Of all the lines in the records below, copy only those that contain the string "take".

Collected data:
• • • •

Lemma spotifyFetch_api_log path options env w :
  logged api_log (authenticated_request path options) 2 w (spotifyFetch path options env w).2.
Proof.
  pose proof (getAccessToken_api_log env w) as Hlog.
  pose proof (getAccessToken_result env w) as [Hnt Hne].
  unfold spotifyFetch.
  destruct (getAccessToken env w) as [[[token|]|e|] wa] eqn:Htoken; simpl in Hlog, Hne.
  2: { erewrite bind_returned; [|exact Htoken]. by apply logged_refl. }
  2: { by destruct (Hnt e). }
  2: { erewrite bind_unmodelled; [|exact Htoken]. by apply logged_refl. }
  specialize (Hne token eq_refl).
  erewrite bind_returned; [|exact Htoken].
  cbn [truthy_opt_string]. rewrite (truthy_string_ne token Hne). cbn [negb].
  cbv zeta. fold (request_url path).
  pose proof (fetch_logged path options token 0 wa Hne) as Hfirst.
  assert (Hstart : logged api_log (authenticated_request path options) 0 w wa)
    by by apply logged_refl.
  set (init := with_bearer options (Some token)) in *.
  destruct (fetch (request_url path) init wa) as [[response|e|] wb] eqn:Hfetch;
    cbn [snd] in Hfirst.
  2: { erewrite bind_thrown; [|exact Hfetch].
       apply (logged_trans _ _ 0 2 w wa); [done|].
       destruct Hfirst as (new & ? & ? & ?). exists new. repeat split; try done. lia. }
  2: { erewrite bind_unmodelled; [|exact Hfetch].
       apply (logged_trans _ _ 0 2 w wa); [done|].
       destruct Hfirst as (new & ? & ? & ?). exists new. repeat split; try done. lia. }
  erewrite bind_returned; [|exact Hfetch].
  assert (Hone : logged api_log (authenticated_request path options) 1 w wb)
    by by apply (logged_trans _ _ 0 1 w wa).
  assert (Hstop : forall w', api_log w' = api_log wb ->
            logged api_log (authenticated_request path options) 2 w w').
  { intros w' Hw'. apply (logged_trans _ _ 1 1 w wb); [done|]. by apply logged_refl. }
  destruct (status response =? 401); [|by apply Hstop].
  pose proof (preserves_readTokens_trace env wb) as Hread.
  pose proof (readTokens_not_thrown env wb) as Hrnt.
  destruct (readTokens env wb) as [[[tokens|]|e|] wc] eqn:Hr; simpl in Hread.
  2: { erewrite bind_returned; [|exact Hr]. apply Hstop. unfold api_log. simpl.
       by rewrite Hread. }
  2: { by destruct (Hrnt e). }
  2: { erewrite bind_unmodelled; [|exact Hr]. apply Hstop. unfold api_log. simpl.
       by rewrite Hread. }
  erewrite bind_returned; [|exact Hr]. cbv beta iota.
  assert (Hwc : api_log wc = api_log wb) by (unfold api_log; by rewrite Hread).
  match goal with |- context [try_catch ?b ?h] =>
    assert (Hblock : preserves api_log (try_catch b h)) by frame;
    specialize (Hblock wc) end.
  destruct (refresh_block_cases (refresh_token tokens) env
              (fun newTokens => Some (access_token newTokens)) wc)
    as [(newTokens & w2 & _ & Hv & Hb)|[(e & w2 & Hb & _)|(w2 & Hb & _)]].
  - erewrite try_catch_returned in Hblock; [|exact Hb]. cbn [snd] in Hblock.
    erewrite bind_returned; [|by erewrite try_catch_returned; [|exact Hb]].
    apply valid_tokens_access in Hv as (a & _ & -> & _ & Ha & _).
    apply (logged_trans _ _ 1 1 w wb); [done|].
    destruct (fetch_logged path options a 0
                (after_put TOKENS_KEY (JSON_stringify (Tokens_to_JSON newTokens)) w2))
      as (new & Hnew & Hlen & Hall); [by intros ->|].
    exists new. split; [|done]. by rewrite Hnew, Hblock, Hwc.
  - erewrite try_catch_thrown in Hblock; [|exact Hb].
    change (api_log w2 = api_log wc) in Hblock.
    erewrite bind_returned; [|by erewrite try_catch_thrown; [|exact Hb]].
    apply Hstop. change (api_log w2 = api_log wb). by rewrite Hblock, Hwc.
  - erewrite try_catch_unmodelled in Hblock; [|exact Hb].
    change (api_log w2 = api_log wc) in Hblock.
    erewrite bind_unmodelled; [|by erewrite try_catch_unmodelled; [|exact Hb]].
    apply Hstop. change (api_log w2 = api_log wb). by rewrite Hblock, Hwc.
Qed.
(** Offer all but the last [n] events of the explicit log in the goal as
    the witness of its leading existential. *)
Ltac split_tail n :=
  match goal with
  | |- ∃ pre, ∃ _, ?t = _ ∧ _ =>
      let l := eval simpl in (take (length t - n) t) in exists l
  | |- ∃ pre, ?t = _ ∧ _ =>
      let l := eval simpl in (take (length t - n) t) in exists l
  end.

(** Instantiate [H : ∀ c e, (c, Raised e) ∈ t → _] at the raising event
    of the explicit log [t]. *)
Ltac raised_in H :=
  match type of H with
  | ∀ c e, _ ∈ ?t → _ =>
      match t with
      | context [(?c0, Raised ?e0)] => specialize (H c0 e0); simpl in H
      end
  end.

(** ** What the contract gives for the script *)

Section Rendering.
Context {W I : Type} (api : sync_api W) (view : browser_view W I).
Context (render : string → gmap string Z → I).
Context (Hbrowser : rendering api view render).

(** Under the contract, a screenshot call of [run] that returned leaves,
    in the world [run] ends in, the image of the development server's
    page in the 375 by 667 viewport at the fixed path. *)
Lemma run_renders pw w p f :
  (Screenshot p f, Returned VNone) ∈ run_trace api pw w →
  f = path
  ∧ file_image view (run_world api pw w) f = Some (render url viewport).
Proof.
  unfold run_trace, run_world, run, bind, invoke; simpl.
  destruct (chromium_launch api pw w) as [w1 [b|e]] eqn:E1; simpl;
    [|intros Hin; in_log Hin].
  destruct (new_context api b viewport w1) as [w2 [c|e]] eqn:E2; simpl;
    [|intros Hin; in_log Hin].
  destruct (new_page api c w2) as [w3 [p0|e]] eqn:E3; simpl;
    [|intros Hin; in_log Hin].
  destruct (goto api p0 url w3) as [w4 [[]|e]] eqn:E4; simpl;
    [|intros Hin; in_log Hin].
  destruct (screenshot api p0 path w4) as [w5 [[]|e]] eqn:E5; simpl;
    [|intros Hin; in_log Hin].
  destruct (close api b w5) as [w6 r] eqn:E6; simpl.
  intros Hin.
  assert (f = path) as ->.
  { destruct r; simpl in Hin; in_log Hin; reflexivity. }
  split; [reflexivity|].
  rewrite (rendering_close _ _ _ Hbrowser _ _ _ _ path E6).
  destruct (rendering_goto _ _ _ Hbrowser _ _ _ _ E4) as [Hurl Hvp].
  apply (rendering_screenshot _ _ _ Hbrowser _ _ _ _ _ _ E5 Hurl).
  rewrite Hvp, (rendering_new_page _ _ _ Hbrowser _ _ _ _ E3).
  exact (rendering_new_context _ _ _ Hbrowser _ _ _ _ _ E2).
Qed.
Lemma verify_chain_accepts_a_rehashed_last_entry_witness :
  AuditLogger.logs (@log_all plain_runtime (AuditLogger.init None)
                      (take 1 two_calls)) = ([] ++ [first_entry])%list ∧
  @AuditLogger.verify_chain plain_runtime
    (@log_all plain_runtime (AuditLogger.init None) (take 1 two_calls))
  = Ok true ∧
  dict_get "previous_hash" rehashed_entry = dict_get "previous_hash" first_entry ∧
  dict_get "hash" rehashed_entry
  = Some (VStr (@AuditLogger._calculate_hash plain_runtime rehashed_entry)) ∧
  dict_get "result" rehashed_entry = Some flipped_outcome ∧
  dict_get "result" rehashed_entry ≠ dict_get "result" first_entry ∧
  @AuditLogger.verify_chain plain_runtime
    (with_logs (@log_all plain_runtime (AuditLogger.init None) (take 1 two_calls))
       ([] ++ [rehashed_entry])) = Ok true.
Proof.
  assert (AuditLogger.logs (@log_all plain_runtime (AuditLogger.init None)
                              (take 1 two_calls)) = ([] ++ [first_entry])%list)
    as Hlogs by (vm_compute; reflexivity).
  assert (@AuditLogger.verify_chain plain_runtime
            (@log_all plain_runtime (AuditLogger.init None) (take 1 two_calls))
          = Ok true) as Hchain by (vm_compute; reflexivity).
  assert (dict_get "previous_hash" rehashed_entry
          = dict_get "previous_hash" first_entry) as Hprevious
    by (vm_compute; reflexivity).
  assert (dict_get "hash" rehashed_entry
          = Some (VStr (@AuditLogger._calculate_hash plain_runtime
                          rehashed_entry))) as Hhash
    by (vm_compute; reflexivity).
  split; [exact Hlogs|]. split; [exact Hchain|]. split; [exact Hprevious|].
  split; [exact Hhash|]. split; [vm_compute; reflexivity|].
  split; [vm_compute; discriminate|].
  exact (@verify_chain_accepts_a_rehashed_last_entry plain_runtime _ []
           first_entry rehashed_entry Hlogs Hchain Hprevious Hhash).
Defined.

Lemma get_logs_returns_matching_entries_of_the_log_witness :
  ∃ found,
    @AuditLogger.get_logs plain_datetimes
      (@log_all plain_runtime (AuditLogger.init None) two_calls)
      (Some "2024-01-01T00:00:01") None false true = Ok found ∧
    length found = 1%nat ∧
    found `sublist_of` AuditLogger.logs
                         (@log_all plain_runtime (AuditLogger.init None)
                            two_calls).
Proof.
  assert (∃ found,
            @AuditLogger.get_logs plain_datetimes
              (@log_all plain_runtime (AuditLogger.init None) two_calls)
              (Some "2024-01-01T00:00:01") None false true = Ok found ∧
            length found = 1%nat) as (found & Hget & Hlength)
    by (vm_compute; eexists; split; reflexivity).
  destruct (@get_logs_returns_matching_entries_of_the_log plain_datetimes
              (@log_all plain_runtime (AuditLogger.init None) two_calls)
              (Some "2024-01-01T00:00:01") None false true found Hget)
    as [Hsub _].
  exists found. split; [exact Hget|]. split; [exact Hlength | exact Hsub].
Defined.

• • • •

Task solution ::
      let l := eval simpl in (take (length t - n) t) in exists l
      let l := eval simpl in (take (length t - n) t) in exists l
                      (take 1 two_calls)) = ([] ++ [first_entry])%list ∧
    (@log_all plain_runtime (AuditLogger.init None) (take 1 two_calls))
    (with_logs (@log_all plain_runtime (AuditLogger.init None) (take 1 two_calls))
                              (take 1 two_calls)) = ([] ++ [first_entry])%list)
            (@log_all plain_runtime (AuditLogger.init None) (take 1 two_calls))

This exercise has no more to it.